§ **Work required**
The answer should be each line of the records that contains the word "intros"; please copy them all.
─── Records for processing
Lemma static_broker_solvent_witness :
  ∃ p, amt (pendingDeductions c2.2) b1 1 = Some p ∧
    0 ≤ owed cfg (unconfirmedTxInfo (sb_bManager c2.2)) b1 1 ≤ p ∧ p ≤ brokerInit.
Proof.
  apply (static_broker_solvent CommitteeDemo.topo cfg c2.2 b1 1 brokerInit); [|vm_compute; reflexivity].
  apply (sb_msg _ _ c1.2 (report "1") c2.1); [| |apply surjective_pairing].
  - apply (sb_send _ _ c0 CommitteeDemo.choices 0 c1.1); [| |apply surjective_pairing].
    + apply (sb_init _ _ (mkConn [] []) (Ok source) file). apply force_ok. vm_compute. reflexivity.
    + intros txs E. vm_compute in E. injection E as <-. repeat constructor. vm_compute. discriminate.
  - intros bi E. vm_compute in E. injection E as <-. split; [|constructor]. constructor; [|constructor].
    split; [reflexivity|]. intros i E. vm_compute in E. injection E as <-.
    split; [vm_compute; reflexivity|]. split; [vm_compute; reflexivity|]. intros H. vm_compute in H. discriminate.
Defined.
End SolvencyWitness.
──────
§ **Task answer**
    + intros txs E. vm_compute in E. injection E as <-. repeat constructor. vm_compute. discriminate.
  - intros bi E. vm_compute in E. injection E as <-. split; [|constructor]. constructor; [|constructor].
    split; [reflexivity|]. intros i E. vm_compute in E. injection E as <-.
    split; [vm_compute; reflexivity|]. split; [vm_compute; reflexivity|]. intros H. vm_compute in H. discriminate.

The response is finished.